(* ===== verification/RaftPersist.v ===== *)
(** Persistence and start-up of a Raft peer ([src/src/raft/raft.go]): [persist],
    [readPersist], [readSnapRaft], [Make], and the small state updates that every
    handler uses.  The theorems say that what a peer has persisted is what it
    recovers with after a crash. *)
From S2P Require Import Prelude Gob Iface RaftTypes GobImpl.

Section ops.
Context `{!RaftCodec}.

(** *** Effects *)

Definition emit (e : event) (rf : Raft) : Raft := rf <| out := rf.(out) ++ [e] |>.

Definition save (p : Persister.t) (rf : Raft) : Raft :=
  emit (EvSave p) (rf <| persister := p |>).

(** The bytes of the persistent Raft state. *)
Definition statedata (rf : Raft) : bytes :=
  gob_enc rf.(currentTerm) ++ gob_enc rf.(votedFor) ++ gob_enc rf.(log).

Definition persist (rf : Raft) : Raft :=
  save (Persister.SaveRaftState (statedata rf) rf.(persister)) rf.

Definition saveStateAndSnapshot (snap : bytes) (rf : Raft) : Raft :=
  save (Persister.SaveStateAndSnapshot (statedata rf) snap rf.(persister)) rf.

(** *** Recovery *)

(** A failed decoding is [log.Fatalf]: the process is gone. *)
Definition readPersist (data : bytes) (rf : Raft) : option Raft :=
  if zlen data <? 1 then Some rf
  else
    '(term, rest) ← gob_dec (A := Z) data;
    '(vote, rest) ← gob_dec (A := Z) rest;
    '(l, _) ← gob_dec (A := list Log.t) rest;
    Some (rf <| currentTerm := term |> <| votedFor := vote |> <| log := l |>).

(** The error of [d.Decode(&snapshot)] is ignored: the snapshot stays zero. *)
Definition decodeSnapShot (data : bytes) : SnapShot.t :=
  match gob_dec (A := SnapShot.t) data with
  | Some (s, _) => s
  | None => SnapShot.zero
  end.

Definition readSnapRaft (data : bytes) (rf : Raft) : Raft :=
  let snapshot := decodeSnapShot data in
  rf <| snapshotIndex := snapshot.(SnapShot.LastIndex) |>
     <| snapshotTerm := snapshot.(SnapShot.LastTerm) |>.

(** *** Small updates *)

(** [600 + rand.Intn(600)] with the draw [r] *)
Definition resetTime (r : Z) (rf : Raft) : Raft :=
  rf <| timeout := 600 + r |> <| timePassed := 0 |>.

Definition termUpdate (newTerm tp' voteFor : Z) (rf : Raft) : Raft :=
  persist (rf <| currentTerm := newTerm |> <| tp := tp' |> <| votedFor := voteFor |>).

Definition GetState (rf : Raft) : Z * bool := (rf.(currentTerm), rf.(tp) =? 2).

Definition Kill (rf : Raft) : Raft := rf <| dead := true |>.
Definition killed (rf : Raft) : bool := rf.(dead).

(** The last index of the log, counted from the first entry ever. *)
Definition lastLogIndex (rf : Raft) : Z := zlen rf.(log) - 1 + rf.(snapshotIndex).

(** *** [Make] *)

(** Lines 642-651: the persisted state, or the initial one. *)
Definition Make_boot (rf : Raft) : option Raft :=
  rf ← readPersist rf.(persister).(Persister.raftstate) rf;
  let rf := if rf.(currentTerm) =? 0 then rf <| votedFor := -1 |> else rf in
  Some (if zlen rf.(log) =? 0 then rf <| log := rf.(log) ++ [Log0] |> else rf).

(** Lines 653-690. *)
Definition Make_init (r : Z) (rf : Raft) : option Raft :=
  let n := rf.(peers) in
  let rf := persist rf in
  let rf := rf <| nextIndex := replicate n (zlen rf.(log)) |>
               <| matchIndex := replicate n 0 |> in
  m ← zset rf.(matchIndex) rf.(me) (lastLogIndex rf);
  let rf := rf <| matchIndex := m |> in
  let rf := readSnapRaft (Persister.ReadSnapshot rf.(persister)) rf in
  let rf := rf <| commitIndex := rf.(snapshotIndex) |> <| lastApplied := 0 |> in
  let rf := resetTime r rf in
  Some (rf <| commitCount := [] |> <| apps := replicate n 0%nat |>).

Definition Make (n : nat) (me' : Z) (p : Persister.t) (r : Z) : option Raft :=
  rf ← Make_boot (zero_Raft n me' p);
  Make_init r rf.

(** ** What is on disk *)

(** The peer's persisted Raft state is its current one. *)
Definition durable (rf : Raft) : Prop :=
  rf.(persister).(Persister.raftstate) = statedata rf.

(** The last write of the persister is the last one in [out]. *)
Definition saves (evs : list event) : list Persister.t :=
  omap (λ e, match e with EvSave p => Some p | EvApply _ => None end) evs.

Definition applies (evs : list event) : list ApplyMsg.t :=
  omap (λ e, match e with EvSave _ => None | EvApply m => Some m end) evs.

(** *** Lemmas *)

Lemma durable_persist rf : durable (persist rf).
Proof. done. Qed.

Lemma applies_app l k : applies (l ++ k) = applies l ++ applies k.
Proof. apply omap_app. Qed.

Lemma applies_apply l : applies (EvApply <$> l) = l.
Proof. unfold applies. induction l as [|m l IH]; [done|]. cbn. by f_equal. Qed.

Lemma applies_persist rf : applies (persist rf).(out) = applies rf.(out).
Proof. cbn. rewrite applies_app. cbn. by rewrite app_nil_r. Qed.

Lemma durable_saveStateAndSnapshot s rf : durable (saveStateAndSnapshot s rf).
Proof. done. Qed.

Lemma durable_ext rf rf' :
  durable rf →
  rf'.(persister) = rf.(persister) → rf'.(currentTerm) = rf.(currentTerm) →
  rf'.(votedFor) = rf.(votedFor) → rf'.(log) = rf.(log) →
  durable rf'.
Proof. unfold durable, statedata. by intros ? -> -> -> ->. Qed.

Lemma statedata_nonempty rf : 1 ≤ zlen (statedata rf).
Proof.
  unfold statedata. rewrite zlen_app.
  assert (gob_enc rf.(currentTerm) ≠ []) by apply gob_nonempty.
  destruct (gob_enc rf.(currentTerm)); [done|]. zlen_lia.
Qed.

Lemma readPersist_statedata rf rf0 :
  readPersist (statedata rf) rf0 =
    Some (rf0 <| currentTerm := rf.(currentTerm) |>
              <| votedFor := rf.(votedFor) |> <| log := rf.(log) |>).
Proof.
  unfold readPersist. pose proof (statedata_nonempty rf).
  destruct (Z.ltb_spec (zlen (statedata rf)) 1); [lia|].
  unfold statedata. rewrite gob_roundtrip. simpl. rewrite gob_roundtrip. simpl.
  by rewrite <- (app_nil_r (gob_enc (log rf))), gob_roundtrip.
Qed.

Lemma decodeSnapShot_enc ss : decodeSnapShot (gob_enc ss) = ss.
Proof. unfold decodeSnapShot. by rewrite <- (app_nil_r (gob_enc ss)), gob_roundtrip. Qed.

Lemma decodeSnapShot_nil : decodeSnapShot [] = SnapShot.zero.
Proof. unfold decodeSnapShot. by rewrite gob_eof. Qed.

Lemma Make_init_spec r rf :
  0 ≤ rf.(me) < Z.of_nat rf.(peers) →
  ∃ rf0, Make_init r rf = Some rf0 ∧
    rf0.(currentTerm) = rf.(currentTerm) ∧ rf0.(votedFor) = rf.(votedFor) ∧
    rf0.(log) = rf.(log) ∧
    rf0.(snapshotIndex) =
      (decodeSnapShot rf.(persister).(Persister.snapshot)).(SnapShot.LastIndex) ∧
    rf0.(snapshotTerm) =
      (decodeSnapShot rf.(persister).(Persister.snapshot)).(SnapShot.LastTerm) ∧
    rf0.(commitIndex) = rf0.(snapshotIndex) ∧
    rf0.(tp) = rf.(tp) ∧ rf0.(voteCount) = rf.(voteCount) ∧ rf0.(me) = rf.(me) ∧
    rf0.(peers) = rf.(peers) ∧ length rf0.(nextIndex) = rf.(peers) ∧
    length rf0.(matchIndex) = rf.(peers) ∧
    rf0.(persister).(Persister.snapshot) = rf.(persister).(Persister.snapshot) ∧
    durable rf0.
Proof.
  intros Hme. unfold Make_init. cbn -[zset statedata decodeSnapShot zlen replicate lastLogIndex].
  set (last := lastLogIndex _).
  assert (zset (replicate (peers rf) 0) (me rf) last =
    Some (<[Z.to_nat (me rf) := last]> (replicate (peers rf) 0))) as ->.
  { apply zset_Some. split; [|done]. unfold zlen. rewrite length_replicate. lia. }
  cbn [mbind option_bind]. eexists. split; [done|].
  split_and!; try done; cbn; rewrite ?length_insert; by rewrite length_replicate.
Qed.

Lemma Make_boot_spec n me' p rf :
  p.(Persister.raftstate) = statedata rf → rf.(log) ≠ [] →
  Make_boot (zero_Raft n me' p) =
    Some ((zero_Raft n me' p) <| currentTerm := rf.(currentTerm) |>
      <| votedFor := (if rf.(currentTerm) =? 0 then -1 else rf.(votedFor)) |>
      <| log := rf.(log) |>).
Proof.
  intros Hp Hlog. unfold Make_boot. cbn [zero_Raft persister]. rewrite Hp, readPersist_statedata.
  cbn [mbind option_bind]. f_equal.
  assert ((zlen (log rf) =? 0) = false) as Hlen.
  { destruct (log rf); [done|]. apply Z.eqb_neq. zlen_lia. }
  cbn -[zlen]. destruct (currentTerm rf =? 0); cbn -[zlen]; by rewrite Hlen.
Qed.

(** What a new incarnation starts with. *)
Lemma Make_sends n me' p r rf : Make n me' p r = Some rf → applies rf.(out) = [].
Proof.
  unfold Make. intros (rf1 & Hb & Hi)%bind_Some.
  assert (rf1.(out) = []) as Ho.
  { unfold Make_boot in Hb. apply bind_Some in Hb as (rf0 & H0 & [= <-]).
    assert (rf0.(out) = []) as E0.
    { unfold readPersist in H0. destruct (_ <? _); [by injection H0 as <-|].
      apply bind_Some in H0 as ([] & _ & H0). apply bind_Some in H0 as ([] & _ & H0).
      apply bind_Some in H0 as ([] & _ & [= <-]). done. }
    by repeat case_match. }
  unfold Make_init in Hi. apply bind_Some in Hi as (m & _ & [= <-]). cbn. by rewrite Ho.
Qed.

Lemma Make_boot_fresh n me' :
  Make_boot (zero_Raft n me' Persister.MakePersister) =
    Some ((zero_Raft n me' Persister.MakePersister) <| votedFor := -1 |> <| log := [Log0] |>).
Proof. done. Qed.
End ops.

Arguments lastLogIndex : simpl never.

#[export] Hint Resolve durable_persist durable_saveStateAndSnapshot : slices.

____________________

## TASK OBJECTIVE
For each line of the data that includes the word "nextIndex", return a copy of it.

## TASK ANSWER
  let rf := rf <| nextIndex := replicate n (zlen rf.(log)) |>
    rf0.(peers) = rf.(peers) ∧ length rf0.(nextIndex) = rf.(peers) ∧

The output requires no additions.